**What to do:** Go through the entries below from the first line and transcribe each one exactly, ending with the line that contains "destruct w as [[d0|] log]; simpl.".

**Dataset records:**

(** ** The cache *)

Lemma get_ti_from_idx_cached doc o w d :
  _idx_to_ti_map w = Some d ->
  get_ti_from_idx doc o w =
  (match d !! o with Some i => Ok i | None => Raise (KeyError o) end,
   mkWorld (Some d) (subscripted w ++ [o])).
Proof.
  intros Hd. unfold get_ti_from_idx, get_idx_to_ti_map, mbind, M_bind, read_idx_to_ti_map,
    mret, M_ret, subscript.
  rewrite Hd. simpl. rewrite Hd. by destruct (d !! o).
Qed.

Lemma get_span_from_idxs_cached doc s e w d :
  _idx_to_ti_map w = Some d -> _idx_to_ti_map (get_span_from_idxs doc s e w).2 = Some d.
Proof.
  intros Hd. unfold get_span_from_idxs, mbind, M_bind.
  rewrite (get_ti_from_idx_cached doc s w d Hd).
  destruct (d !! s); [|done]. destruct (s =? e); [done|].
  rewrite (get_ti_from_idx_cached doc (e - 1) (mkWorld (Some d) (subscripted w ++ [s])) d)
    by done.
  by destruct (d !! (e - 1)).
Qed.

Lemma resolve_all_cached doc ms w d :
  _idx_to_ti_map w = Some d -> _idx_to_ti_map (resolve_all doc ms w).2 = Some d.
Proof.
  revert w. induction ms as [|[s e] rest IH]; intros w Hd; [done|].
  simpl. unfold mbind, M_bind.
  pose proof (get_span_from_idxs_cached doc s e w d Hd) as H1.
  destruct (get_span_from_idxs doc s e w) as [[x|err] w1]; [|done].
  pose proof (IH w1 H1) as H2.
  by destruct (resolve_all doc rest w1) as [[xs|err] w2].
Qed.

(** X1. Getting the table twice is getting it once: the second call
    returns what the first returned and leaves the store as the first
    left it. The call never returns [None], never subscripts the table,
    and on a store without a table it caches the table [_chr2tok]
    builds. *)
Theorem get_idx_to_ti_map_idempotent doc w :
  get_idx_to_ti_map doc (get_idx_to_ti_map doc w).2 = get_idx_to_ti_map doc w
  /\ (get_idx_to_ti_map doc w).1 <> Ok None
  /\ (forall d, (get_idx_to_ti_map doc w).1 = Ok (Some d) ->
                _idx_to_ti_map (get_idx_to_ti_map doc w).2 = Some d)
  /\ (forall d, _idx_to_ti_map w = None -> _chr2tok doc = Ok d ->
                get_idx_to_ti_map doc w = (Ok (Some d), mkWorld (Some d) (subscripted w)))
  /\ subscripted (get_idx_to_ti_map doc w).2 = subscripted w.
Proof.
  unfold get_idx_to_ti_map, mbind, M_bind, read_idx_to_ti_map, set_idx_to_ti_map, mret, M_ret.
  destruct w as [[d0|] log]; simpl.
  - repeat split; try done. by intros d [= <-].
  - destruct (_chr2tok doc) as [d0|err]; simpl.
    + repeat split; try done.
      * by intros d [= <-].
      * by intros d _ [= <-].
    + repeat split; done.
Qed.

Section CacheKept.

Variable re_finditer : regex_engine.

(** X2. Once a table is cached the lookup answers from it, whatever
    the document, without building anything; and no lookup, resolution,
    advance of a generator or search replaces the cached table. *)
Theorem filled_cache_is_kept doc span g pattern flags o s e w d :
  _idx_to_ti_map w = Some d ->
  get_ti_from_idx doc o w =
    (match d !! o with Some i => Ok i | None => Raise (KeyError o) end,
     mkWorld (Some d) (subscripted w ++ [o]))
  /\ _idx_to_ti_map (get_span_from_idxs doc s e w).2 = Some d
  /\ _idx_to_ti_map (next re_finditer g w).2 = Some d
  /\ _idx_to_ti_map (doc_findall re_finditer doc pattern flags w).2 = Some d
  /\ _idx_to_ti_map (span_findall re_finditer span pattern flags w).2 = Some d.
Proof.
  intros Hd.
  assert (Hdoc : forall dc ms, _idx_to_ti_map (doc_loop dc ms w).2 = Some d).
  { intros dc [|[a b] rest]; simpl; [done|]. unfold mbind, M_bind.
    pose proof (get_span_from_idxs_cached dc a b w d Hd) as H1.
    by destruct (get_span_from_idxs dc a b w) as [[x|err] w1]. }
  assert (Hspan : forall sp k ms, _idx_to_ti_map (span_loop sp k ms w).2 = Some d).
  { intros sp k [|[a b] rest]; simpl; [done|]. unfold mbind, M_bind.
    pose proof (get_span_from_idxs_cached (span_doc sp) (a + k) (b + k) w d Hd) as H1.
    by destruct (get_span_from_idxs (span_doc sp) (a + k) (b + k) w) as [[x|err] w1]. }
  split; [by apply get_ti_from_idx_cached|].
  split; [by apply get_span_from_idxs_cached|].
  split; [|split].
  - destruct g as [dc p f|dc ms|sp p f|sp k ms|]; simpl; unfold mbind, M_bind, lift; try done.
    + destruct (re_finditer p (doc_text dc) f); [apply Hdoc|done].
    + destruct (span_first sp); [|done].
      destruct (re_finditer p (span_text sp) f); [apply Hspan|done].
  - rewrite doc_findall_spec.
    destruct (re_finditer pattern (doc_text doc) flags); [by apply resolve_all_cached|done].
  - rewrite span_findall_spec. destruct (span_first span); [|done].
    destruct (re_finditer pattern (span_text span) flags); [by apply resolve_all_cached|done].
Qed.

End CacheKept.

Lemma filled_cache_is_kept_witness :
  _idx_to_ti_map stale = Some {[ 0 := 7%nat ]}
  /\ (get_ti_from_idx ex_doc 0 stale).1 = Ok 7%nat
  /\ _idx_to_ti_map (doc_findall literal_engine ex_doc "" 0 stale).2 = Some {[ 0 := 7%nat ]}.
Proof.
  assert (Hd : _idx_to_ti_map stale = Some {[ 0 := 7%nat ]}) by reflexivity.
  pose proof (filled_cache_is_kept literal_engine ex_doc (mkSpan ex_doc 0 1) finished "" 0
                0 0 0 stale _ Hd) as H.
  split; [exact Hd|]. split.
  - exact (f_equal fst (proj1 H)).
  - exact (proj1 (proj2 (proj2 (proj2 H)))).
Defined.

(** X3. [set_idx_to_ti_map] on a document with a token stores the table
    of that document over whatever was cached: the store is consistent
    with the document afterwards, nothing is subscripted, and lookups
    then answer as the document's own table does. *)
Theorem set_idx_to_ti_map_refreshes doc w o :
  doc_tokens doc <> [] ->
  (set_idx_to_ti_map doc w).1 = Ok tt
  /\ consistent doc (set_idx_to_ti_map doc w).2
  /\ subscripted (set_idx_to_ti_map doc w).2 = subscripted w
  /\ (get_ti_from_idx doc o (set_idx_to_ti_map doc w).2).1 = Lookup doc o.
Proof.
  intros Hne. destruct (chr2tok_nonempty doc Hne) as [d Hd].
  assert (Hc : consistent doc (set_idx_to_ti_map doc w).2).
  { unfold set_idx_to_ti_map. rewrite Hd. simpl. by intros d' [= <-]. }
  split; [unfold set_idx_to_ti_map; by rewrite Hd|].
  split; [done|].
  split; [unfold set_idx_to_ti_map; by rewrite Hd|].
  by rewrite get_ti_from_idx_spec.
Qed.

Lemma set_idx_to_ti_map_refreshes_witness :
  (get_ti_from_idx ex_doc 0 stale).1 = Ok 7%nat
  /\ (get_ti_from_idx ex_doc 0 (set_idx_to_ti_map ex_doc stale).2).1 = Lookup ex_doc 0
  /\ Lookup ex_doc 0 = Ok 0%nat.
Proof.
  assert (Hne : doc_tokens ex_doc <> []) by discriminate.
  pose proof (set_idx_to_ti_map_refreshes ex_doc stale 0 Hne) as H.
  split; [reflexivity|]. split; [exact (proj2 (proj2 (proj2 H)))|].
  vm_compute. reflexivity.
Defined.

(** ** Which token an offset belongs to *)

Lemma tokens_after_end_le_next prev toks j a b :
  tokens_after prev toks -> toks !! j = Some a -> toks !! S j = Some b ->
  tok_end a <= idx b.
Proof.
  revert prev j. induction toks as [|t rest IH]; intros prev j Hord Ha Hb; [done|].
  simpl in Hord. apply andb_True in Hord as [_ Hrest].
  destruct j as [|j]; simpl in Ha, Hb.
  - inversion Ha; subst. destruct rest as [|t' rest']; [done|].
    simpl in Hb. inversion Hb; subst. simpl in Hrest.
    apply andb_True in Hrest as [Hhd _]. apply andb_True in Hhd as [_ Hle].
    by apply Is_true_true, Z.leb_le in Hle.
  - exact (IH (Some t) j Hrest Ha Hb).
Qed.

Lemma tok_end_le_index_end doc j tok :
  tokens_ordered (doc_tokens doc) -> doc_tokens doc !! j = Some tok ->
  tok_end tok <= index_end doc.
Proof.
  intros Hord Hj. unfold index_end.
  destruct (last (doc_tokens doc)) as [lt|] eqn:El.
  - pose proof (last_lookup_pred _ _ El) as Hl.
    pose proof (lookup_lt_Some _ _ _ Hj) as Hlen.
    destruct (decide (j = Nat.pred (length (doc_tokens doc)))) as [->|Hne].
    + rewrite Hj in Hl. inversion Hl; subst. lia.
    + destruct (lookup_lt_is_Some_2 (doc_tokens doc) (S j) ltac:(lia)) as [b Hb].
      pose proof (tokens_after_end_le_next None _ j tok b Hord Hj Hb).
      pose proof (tokens_ordered_le_last _ _ _ _ Hord Hb El).
      pose proof (len_nonneg (text lt)). unfold tok_end at 2. lia.
  - apply last_None in El. by rewrite El in Hj.
Qed.

Lemma tokens_ordered_first_le toks j t0 b :
  tokens_ordered toks -> toks !! 0%nat = Some t0 -> toks !! j = Some b -> idx t0 <= idx b.
Proof.
  intros Hord H0 Hj. destruct j as [|j].
  - rewrite H0 in Hj. inversion Hj; subst. lia.
  - pose proof (tokens_ordered_increasing toks 0 (S j) t0 b Hord ltac:(lia) H0 Hj). lia.
Qed.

**Task result:**
(** ** The cache *)

Lemma get_ti_from_idx_cached doc o w d :
  _idx_to_ti_map w = Some d ->
  get_ti_from_idx doc o w =
  (match d !! o with Some i => Ok i | None => Raise (KeyError o) end,
   mkWorld (Some d) (subscripted w ++ [o])).
Proof.
  intros Hd. unfold get_ti_from_idx, get_idx_to_ti_map, mbind, M_bind, read_idx_to_ti_map,
    mret, M_ret, subscript.
  rewrite Hd. simpl. rewrite Hd. by destruct (d !! o).
Qed.

Lemma get_span_from_idxs_cached doc s e w d :
  _idx_to_ti_map w = Some d -> _idx_to_ti_map (get_span_from_idxs doc s e w).2 = Some d.
Proof.
  intros Hd. unfold get_span_from_idxs, mbind, M_bind.
  rewrite (get_ti_from_idx_cached doc s w d Hd).
  destruct (d !! s); [|done]. destruct (s =? e); [done|].
  rewrite (get_ti_from_idx_cached doc (e - 1) (mkWorld (Some d) (subscripted w ++ [s])) d)
    by done.
  by destruct (d !! (e - 1)).
Qed.

Lemma resolve_all_cached doc ms w d :
  _idx_to_ti_map w = Some d -> _idx_to_ti_map (resolve_all doc ms w).2 = Some d.
Proof.
  revert w. induction ms as [|[s e] rest IH]; intros w Hd; [done|].
  simpl. unfold mbind, M_bind.
  pose proof (get_span_from_idxs_cached doc s e w d Hd) as H1.
  destruct (get_span_from_idxs doc s e w) as [[x|err] w1]; [|done].
  pose proof (IH w1 H1) as H2.
  by destruct (resolve_all doc rest w1) as [[xs|err] w2].
Qed.

(** X1. Getting the table twice is getting it once: the second call
    returns what the first returned and leaves the store as the first
    left it. The call never returns [None], never subscripts the table,
    and on a store without a table it caches the table [_chr2tok]
    builds. *)
Theorem get_idx_to_ti_map_idempotent doc w :
  get_idx_to_ti_map doc (get_idx_to_ti_map doc w).2 = get_idx_to_ti_map doc w
  /\ (get_idx_to_ti_map doc w).1 <> Ok None
  /\ (forall d, (get_idx_to_ti_map doc w).1 = Ok (Some d) ->
                _idx_to_ti_map (get_idx_to_ti_map doc w).2 = Some d)
  /\ (forall d, _idx_to_ti_map w = None -> _chr2tok doc = Ok d ->
                get_idx_to_ti_map doc w = (Ok (Some d), mkWorld (Some d) (subscripted w)))
  /\ subscripted (get_idx_to_ti_map doc w).2 = subscripted w.
Proof.
  unfold get_idx_to_ti_map, mbind, M_bind, read_idx_to_ti_map, set_idx_to_ti_map, mret, M_ret.
  destruct w as [[d0|] log]; simpl.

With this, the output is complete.